Aplicativo é usado dentro e fora do expediente

Além do Judiciário, empresas e profissionais autônomos já adotaram o WhatsApp como forma de otimizar a comunicação com clientes e a troca de informações, entre os funcionários, sobre o trabalho. Porém, com a instantaneidade das mensagens e a facilidade de acesso a elas, na palma da mão, um novo cenário se impõe: a ultrapassagem da jornada de trabalho com as demandas por meio do aplicativo a qualquer hora do dia, da noite ou do fim de semana.

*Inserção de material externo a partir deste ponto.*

(** ** Event-driven mode *)

(** C6. For one event, the event loop processes at most one watched file: the
    first of the list whose base name is the base name of the event's target,
    also when later files have that base name too.  The change detector runs
    at most once (on that file, on the store as it was) and at most one send
    is made (one if the detector returned [true], none otherwise); with no
    such file nothing is done. *)
Theorem watchAuto_range_first_match (event : Event) (hashes : Store)
  (files : list string) (fs : FS) :
  let r := watchAuto_range event hashes files fs in
  match List.find (fun file => String.eqb (path.Base (Name event)) (path.Base file))
          files with
  | Some file =>
      reads r.2 = [file]
      /\ r.1 = (fileChanged hashes file fs).1.2
      /\ sent r.2 = (if (fileChanged hashes file fs).1.1 then [true] else [])
  | None => r = (hashes, [])
  end
  /\ (length (reads r.2) <= 1)%nat
  /\ (length (sent r.2) <= 1)%nat.
Proof.
  intros r. subst r. rewrite watchAuto_range_run. unfold matched.
  destruct (List.find _ files) as [file|]; [|cbn; auto with lia].
  rewrite watchAuto_matched_run. cbn zeta. cbn [fst snd].
  pose proof (fileChanged_trace hashes file fs) as (Hr & Hs & _).
  assert (Hreads : reads
    ([Printf "received fs event for %s" [path.Base (Name event)]]
       ++ (if Z.land (Op event) Create =? Create then [Add file] else [])
       ++ (fileChanged hashes file fs).2
       ++ (if (fileChanged hashes file fs).1.1
           then [Printf "detected change on %s" [path.Base (Name event)]; Send true]
           else [Printf "no change on %s" [path.Base (Name event)]])) = [file]).
  { rewrite !reads_app, Hr.
    by destruct (Z.land (Op event) Create =? Create),
         ((fileChanged hashes file fs).1.1). }
  assert (Hsent : sent
    ([Printf "received fs event for %s" [path.Base (Name event)]]
       ++ (if Z.land (Op event) Create =? Create then [Add file] else [])
       ++ (fileChanged hashes file fs).2
       ++ (if (fileChanged hashes file fs).1.1
           then [Printf "detected change on %s" [path.Base (Name event)]; Send true]
           else [Printf "no change on %s" [path.Base (Name event)]]))
    = if (fileChanged hashes file fs).1.1 then [true] else []).
  { rewrite !sent_app, Hs.
    by destruct (Z.land (Op event) Create =? Create),
         ((fileChanged hashes file fs).1.1). }
  rewrite Hreads, Hsent. split_and!; [done..| |]; [cbn; lia|].
  destruct ((fileChanged hashes file fs).1.1); cbn; lia.
Qed.
(** ** The graph built by the first two loops *)

Lemma declare_node_ok st t : nodes_ok st → nodes_ok (declare_node st t).
Proof.
  intros [Hwf Hg]. split; cbn.
  - by apply dict_setdefault_wf.
  - intros n s v Hn Hv.
    assert (is_Some (store (indeg st) !! v)) as Hin.
    { destruct (graph st !! t_id t) eqn:E; [eauto|].
      destruct (decide (t_id t = n)) as [<-|Hne].
      - rewrite lookup_insert_eq in Hn. simplify_eq. by apply elem_of_nil in Hv.
      - rewrite lookup_insert_ne in Hn by done. eauto. }
    unfold dict_setdefault. destruct (store (indeg st) !! t_id t) eqn:E; [done|].
    cbn. destruct (decide (t_id t = v)) as [->|Hne].
    + rewrite lookup_insert_eq; eauto.
    + by rewrite lookup_insert_ne.
Qed.

Lemma add_edge_ok tid st dep : nodes_ok st → nodes_ok (add_edge tid st dep).
Proof.
  intros [Hwf Hg]. unfold add_edge.
  destruct (graph st !! dep) as [succs|] eqn:E; [|done].
  split; cbn.
  - by apply dict_set_wf.
  - intros n s v Hn Hv. rewrite dict_set_store.
    destruct (decide (tid = v)) as [->|Hne]; [rewrite lookup_insert_eq; eauto|].
    rewrite lookup_insert_ne by done.
    destruct (decide (dep = n)) as [<-|Hne'].
    + rewrite lookup_insert_eq in Hn. simplify_eq. unfold set_add in Hv.
      destruct (decide (tid ∈ succs)); [eauto|].
      apply elem_of_app in Hv as [Hv|Hv%list_elem_of_singleton]; [eauto|congruence].
    + rewrite lookup_insert_ne in Hn by done. eauto.
Qed.

Lemma foldl_preserves {A B : Type} (P : A → Prop) (f : A → B → A) (l : list B) a :
  (∀ a b, P a → P (f a b)) → P a → P (foldl f a l).
Proof. intros Hf. revert a. induction l as [|b l IH]; cbn; auto. Qed.

Lemma build_nodes_ok tasks : nodes_ok (build_nodes tasks).
Proof.
  unfold build_nodes. apply foldl_preserves.
  - intros st t Hst. unfold add_edges. apply foldl_preserves; [|done].
    intros; by apply add_edge_ok.
  - apply foldl_preserves; [intros; by apply declare_node_ok|].
    split; [apply dict_empty_wf|]. intros n s v. cbn. by rewrite lookup_empty.
Qed.

(** ** The [while] loop terminates and never raises *)

Lemma relax_ok vs : ∀ deg q order,
  NoDup (order ++ q) → settled deg (order ++ q) →
  (∀ v, v ∈ vs → is_Some (deg !! v)) →
  ∃ deg' q', relax deg q vs = Ok (deg', q') ∧
    NoDup (order ++ q') ∧ settled deg' (order ++ q') ∧
    (∀ k, is_Some (deg' !! k) ↔ is_Some (deg !! k)).
Proof.
  induction vs as [|v vs IH]; intros deg q order Hnd Hset Hin; cbn.
  { by exists deg, q. }
  destruct (Hin v) as [d E]; [left|]. rewrite E.
  set (deg2 := <[v := d - 1]> deg).
  set (q2 := if decide (d - 1 = 0) then q ++ [v] else q).
  assert (∀ k, is_Some (deg2 !! k) ↔ is_Some (deg !! k)) as Hdom.
  { intros k. unfold deg2. destruct (decide (v = k)) as [<-|Hne].
    - rewrite lookup_insert_eq, E. split; eauto.
    - by rewrite lookup_insert_ne. }
  destruct (IH deg2 q2 order) as (deg' & q' & Hr & Hnd' & Hset' & Hdom').
  - unfold q2. case_decide as Hd; [|done].
    assert (v ∉ order ++ q) as Hv.
    { intros Hv. destruct (Hset v Hv) as (d' & E' & Hle). simplify_eq. lia. }
    rewrite app_assoc. apply NoDup_app. split_and!; [done| |apply NoDup_singleton].
    by intros x Hx ->%list_elem_of_singleton.
  - intros x Hx. unfold deg2. destruct (decide (v = x)) as [<-|Hne].
    + rewrite lookup_insert_eq. eexists; split; [done|].
      unfold q2 in Hx. case_decide as Hd; [lia|].
      destruct (Hset v Hx) as (d' & E' & Hle). simplify_eq. lia.
    + rewrite lookup_insert_ne by done. apply Hset.
      unfold q2 in Hx. case_decide; [|done].
      rewrite app_assoc in Hx.
      apply elem_of_app in Hx as [Hx|Hx%list_elem_of_singleton]; [done|congruence].
  - intros w Hw. apply Hdom, Hin. by right.
  - exists deg', q'. split_and!; [done..|]. intros k. by rewrite Hdom', Hdom.
Qed.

Analista de projetos em uma instituição de ensino e pesquisa científica, C., que preferiu não ser identificada, conta que é acionada pelo grupo de trabalho no WhatsApp inclusive nas férias: “Já houve casos de me consultarem em viagens e até de reclamarem, na segunda-feira, por eu não ter visualizado uma solicitação no fim de semana. A cultura da empresa impõe quase como obrigação que estejamos disponíveis o tempo todo”.

Já o analista de marketing na equipe de mídias B2W Lucas Mattos diz que ajuda no trabalho manter contato praticamente em tempo integral com seus clientes e fornecedores: “Como não tenho acesso remoto ao email da empresa, é uma forma de agilizar a comunicação para assuntos mais urgentes. Mas acho invasivo, mesmo assim. O que acontece é que o mercado tem instituído a tendência do uso do WhatsApp. É trabalho full time”.

Para o presidente da Comissão de Justiça do Trabalho da Seccional, Marcus Vinicius Cordeiro, acionar os empregados por este meio fora do horário de expediente pode, sim, configurar hora extra, que pode ser requisitada em Justiça. “O artigo 6 da CLT afirma que ‘não se distingue entre o trabalho realizado no estabelecimento do empregador, o executado no domicílio do empregado e o realizado a distância, desde que estejam caracterizados os pressupostos da relação de emprego’, completando, inclusive, que entre as formas de controle pelo empregador estão as informatizadas”, explica ele.